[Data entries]
• • •
Lemma parse_request_eq pre body r :
  find HEAD_END (pre ++ HEAD_END ++ body) = Some (zlen pre) →
  parse_request (pre ++ HEAD_END ++ body) = Ok r ↔
  zlen (pre ++ HEAD_END) ≤ MAX_HEAD_SIZE ∧ raw_head r = pre ++ HEAD_END ∧
  ∃ first rest, head_lines pre = first :: rest ∧
    Forall (λ l, (13 ∉ l) ∧ (10 ∉ l)) (first :: rest) ∧
    parse_request_line first = Ok (method r, path r) ∧
    parse_fields rest [] [] = Ok (headers r, fields_of (headers r)) ∧
    (∃ n h host, filter (λ nv, lower nv.1 = u "host") (headers r) = [(n, h)] ∧
       validate_authority h false = Ok host) ∧
    _validate_framing (fields_of (headers r)) = Ok tt.
Proof.
  intros Hf. unfold parse_request. rewrite bind_Ok.
  assert (head_size (pre ++ HEAD_END ++ body) = zlen (pre ++ HEAD_END)) as Hsz
    by (unfold head_size; by rewrite Hf, zlen_app).
  assert (∀ k, check_head_size (pre ++ HEAD_END ++ body) false = Ok k ↔
               zlen (pre ++ HEAD_END) ≤ MAX_HEAD_SIZE) as Hchk.
  { intros []. rewrite check_head_size_ok, Hsz. naive_solver. }
  setoid_rewrite Hchk. rewrite Hf.
  replace (slice _ 0 (zlen pre + zlen HEAD_END)) with (pre ++ HEAD_END)
    by (rewrite <-zlen_app, app_assoc; symmetry; apply slice_0).
  replace (slice (pre ++ HEAD_END) 0 _) with pre
    by (rewrite zlen_app; replace (zlen pre + _ - _) with (zlen pre) by lia; symmetry; apply slice_0).
  cbv zeta.
  assert (∀ X : Prop, (∃ _ : unit, zlen (pre ++ HEAD_END) ≤ MAX_HEAD_SIZE ∧ X) ↔
                      zlen (pre ++ HEAD_END) ≤ MAX_HEAD_SIZE ∧ X) as Hun
    by (intros; split; [by intros [_ ?]|by exists tt]).
  rewrite Hun. apply and_iff_compat_l.
  destruct (head_lines pre) as [|first rest].
  { split; [done|]. by intros (_ & ? & ? & ? & _). }
  destruct (existsb _ (first :: rest)) eqn:Hcr.
  { split; [done|]. intros (_ & f & rs & [= <- <-] & Hno & _). exfalso.
    apply existsb_exists in Hcr as (l & Hl%list_elem_of_In & Hb). rewrite Forall_forall in Hno.
    destruct (Hno l Hl) as [H1%mem_false H2%mem_false]. by rewrite H1, H2 in Hb. }
  assert (Forall (λ l, (13 ∉ l) ∧ (10 ∉ l)) (first :: rest)) as Hno.
  { rewrite <-not_true_iff_false, existsb_exists in Hcr. apply Forall_forall. intros l Hl.
    rewrite <-!mem_false. destruct (mem 13 l) eqn:E1, (mem 10 l) eqn:E2; try done;
      exfalso; apply Hcr; exists l; (split; [by apply list_elem_of_In|by rewrite ?E1, ?E2]). }
  rewrite bind_Ok. split.
  - intros ([m t] & Hrl & H). rewrite bind_Ok in H. destruct H as ([hs fs] & Hpf & H).
    apply parse_fields_exact in Hpf as Hpf'. destruct Hpf' as (hs' & _ & -> & ->).
    cbn [fst snd app] in *. fold (fields_of hs') in *. rewrite fields_of_values in H.
    destruct (filter _ hs') as [|[n h] [|]] eqn:Hfl; try done. cbn in H.
    rewrite bind_Ok in H. destruct H as (a & Ha & H). apply (proj1 (as_HTTP1Error_ok _ _)) in Ha.
    rewrite bind_Ok in H. destruct H as ([] & Hfr & [= <-]). cbn [method path headers raw_head].
    split; [done|]. exists first, rest. split_and!; try done. by exists n, h, a.
  - intros (Hraw & f & rs & [= <- <-] & _ & Hrl & Hpf & (n & h & a & Hfl & Ha) & Hfr).
    exists (method r, path r). split; [done|]. rewrite bind_Ok.
    exists (headers r, fields_of (headers r)). split; [done|]. cbn [fst snd].
    rewrite fields_of_values, Hfl. cbn. rewrite bind_Ok. exists a.
    split; [by apply as_HTTP1Error_ok|]. rewrite bind_Ok. exists tt. split; [done|].
    rewrite <-Hraw. by destruct r.
Qed.
(** The authority of the request, and Host beside it. *)
Definition authority_ok (values : list field) : Prop :=
  let get k := default [] (dict_get (u k) values) in
  let connect := bool_decide (get ":method" = u "CONNECT") in
  let authority := default (get "host") (dict_get (u ":authority") values) in
  (∃ host, validate_authority authority connect = Ok host ∧ host ≠ []) ∧
  (∀ h, dict_get (u "host") values = Some h → dict_get (u ":authority") values ≠ None →
     ∃ n, normalize_authority authority (get ":scheme") connect = Ok n ∧
          normalize_authority h (get ":scheme") connect = Ok n).

(** ** What is accepted *)

Lemma blank_ends_spec l : blank_ends l = false ↔ strip OWS l = l.
Proof.
  assert (blank_ends l = false ↔ lstrip OWS l = l ∧ rstrip OWS l = l) as ->.
  - destruct l as [|b l]; [by compute|]. unfold blank_ends, rstrip.
    rewrite lstrip_id, orb_false_iff. apply and_iff_compat_l.
    destruct (exists_last (l := b :: l)) as (k & x & ->); [done|].
    rewrite last_last, rev_app_distr. change (rev [x] ++ rev k) with (x :: rev k).
    pose proof (lstrip_id OWS (x :: rev k)) as Hi. cbn iota in Hi.
    rewrite <-Hi. split; intros H.
    + rewrite H. simpl. by rewrite rev_involutive.
    + rewrite <-(rev_involutive (lstrip OWS _)), H, rev_app_distr. done.
  - split; [|apply strip_id]. intros [Hl Hr]. unfold strip. by rewrite Hl.
Qed.
(** A header block is not interrupted, and it is bounded. *)
Definition check_header_block (h : FrameHeader) : SM unit :=
  continuation ← gets _continuation_stream;
  _ ← (match continuation with
       | Some sid =>
           if negb (fh_type h =? FT_CONTINUATION) || negb (fh_stream_id h =? sid) then
             fail_protocol (u "CONTINUATION on the same stream was expected")
           else mret tt
       | None => mret tt
       end);
  if mem (fh_type h) [FT_HEADERS; FT_CONTINUATION] then
    n ← gets _header_block_bytes;
    _ ← modify (set_header_block_bytes (n + fh_length h));
    if n + fh_length h >? MAX_HEADER_LIST_SIZE then
      fail_calm (u "HTTP/2 header block limit exceeded")
    else if has_flag h FF_END_HEADERS then
      _ ← modify (set_continuation_stream None);
      modify (set_header_block_bytes 0)
    else modify (set_continuation_stream (Some (fh_stream_id h)))
  else mret tt.

(** [getattr(payload, "parse_error", None)] and its code. *)
Definition payload_error (payload : PayloadType) : option (text * Z) :=
  match payload with
  | UnknownPayload _ _ (Some ((_ :: _) as msg)) (Some code) => Some (msg, code)
  | _ => None
  end.

(** RST_STREAM of an idle stream. *)
Definition check_reset (h : FrameHeader) : SM unit :=
  highest ←
    (if negb (fh_stream_id h mod 2 =? 0) then h2_get highest_inbound_stream_id
     else h2_get highest_outbound_stream_id);
  if fh_stream_id h >? highest then fail_protocol (u "RST_STREAM refers to an idle stream")
  else mret tt.

Definition process_priority_update (payload : PayloadType) : SM unit :=
  match payload with
  | PriorityUpdatePayload sid _ =>
      if sid mod 2 =? 0 then
        fail_protocol (u "PRIORITY_UPDATE refers to an idle push stream")
      else
        highest ← h2_get highest_inbound_stream_id;
        if sid >? highest then
          idle ← gets _prioritized_idle_streams;
          _ ← modify (set_prioritized_idle_streams ({[sid]} ∪ idle));
          _check_priority_limit
        else
          stream ← h2_get (stream_closed sid);
          match stream with
          | None | Some true => mret tt
          | Some false => _check_priority_limit
          end
  | _ => raise AttributeError
  end.

Definition process_goaway (payload : PayloadType) : SM unit :=
  match payload with
  | GoawayPayload _ error_code _ =>
      if negb (error_code =? EC_NO_ERROR) then modify (set_cancelled true) else mret tt
  | _ => raise AttributeError
  end.

(** The frame h2 gets: HEADERS lose the priority and padding envelope. *)
Definition wire_for_h2 (h : FrameHeader) (payload : PayloadType) (wire : bytes) : SM bytes :=
  if (fh_type h =? FT_HEADERS) && has_flag h FF_PRIORITY then
    match payload with
    | HeadersPayload block _ end_stream end_headers _ =>
        lift (build_headers_frame (fh_stream_id h) block end_stream end_headers)
    | _ => raise AttributeError
    end
  else mret wire.

(** The [try] block: hand the frame to h2 and process its events. *)
Definition deliver (h : FrameHeader) (payload : PayloadType) (wire : bytes) : SM unit :=
  let receive := events ← on_adapter (receive_data wire); process_events events in
  if fh_type h =? FT_SETTINGS then
    match payload with
    | SettingsPayload false _ entries => on_adapter (apply_settings entries)
    | SettingsPayload true _ _ => receive
    | _ => raise AttributeError
    end
  else receive.

(** [except ProtocolError]: send the GOAWAY that h2 queued, if it did. *)
Definition rescue (e : exn) : SM unit :=
  if is_ProtocolError e then
    closed ← gets _closed;
    if closed : bool then raise e
    else
      pending ← on_h2 data_to_send;
      match pending with
      | [] => raise e
      | _ =>
          _ ← on_transport (t_write pending);
          _ ← modify (set_closed true);
          raise e
      end
  else raise e.

(** SETTINGS that were applied give the other tasks a turn. *)
Definition settle (h : FrameHeader) (payload : PayloadType) : SM unit :=
  if fh_type h =? FT_SETTINGS then
    match payload with
    | SettingsPayload false _ _ => on_h2 sleep
    | SettingsPayload true _ _ => mret tt
    | _ => raise AttributeError
    end
  else mret tt.

(** [_process_frame] behind the checks that hold for every frame. *)
Definition process_known (h : FrameHeader) (payload : PayloadType) (wire : bytes) : SM unit :=
  match payload_error payload with
  | Some (msg, code) => _fail msg code
  | None =>
      if fh_type h =? FT_PUSH_PROMISE then fail_protocol (u "Clients must not send PUSH_PROMISE")
      else
        _ ← (if fh_type h =? FT_RST_STREAM then check_reset h else mret tt);
        if fh_type h =? FT_PRIORITY then mret tt
        else if fh_type h =? FT_PRIORITY_UPDATE then process_priority_update payload
        else if fh_type h =? FT_GOAWAY then process_goaway payload
        else
          wire ← wire_for_h2 h payload wire;
          _ ← try_except (deliver h payload wire) rescue;
          _ ← _flush;
          settle h payload
  end.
• • •
Task details:
What you return should be the lines from the start of the data through the line with "zlen (pre ++ HEAD_END) ≤ MAX_HEAD_SIZE)", quoted exactly and nothing more.

Solution:
Lemma parse_request_eq pre body r :
  find HEAD_END (pre ++ HEAD_END ++ body) = Some (zlen pre) →
  parse_request (pre ++ HEAD_END ++ body) = Ok r ↔
  zlen (pre ++ HEAD_END) ≤ MAX_HEAD_SIZE ∧ raw_head r = pre ++ HEAD_END ∧
  ∃ first rest, head_lines pre = first :: rest ∧
    Forall (λ l, (13 ∉ l) ∧ (10 ∉ l)) (first :: rest) ∧
    parse_request_line first = Ok (method r, path r) ∧
    parse_fields rest [] [] = Ok (headers r, fields_of (headers r)) ∧
    (∃ n h host, filter (λ nv, lower nv.1 = u "host") (headers r) = [(n, h)] ∧
       validate_authority h false = Ok host) ∧
    _validate_framing (fields_of (headers r)) = Ok tt.
Proof.
  intros Hf. unfold parse_request. rewrite bind_Ok.
  assert (head_size (pre ++ HEAD_END ++ body) = zlen (pre ++ HEAD_END)) as Hsz
    by (unfold head_size; by rewrite Hf, zlen_app).
  assert (∀ k, check_head_size (pre ++ HEAD_END ++ body) false = Ok k ↔
               zlen (pre ++ HEAD_END) ≤ MAX_HEAD_SIZE) as Hchk.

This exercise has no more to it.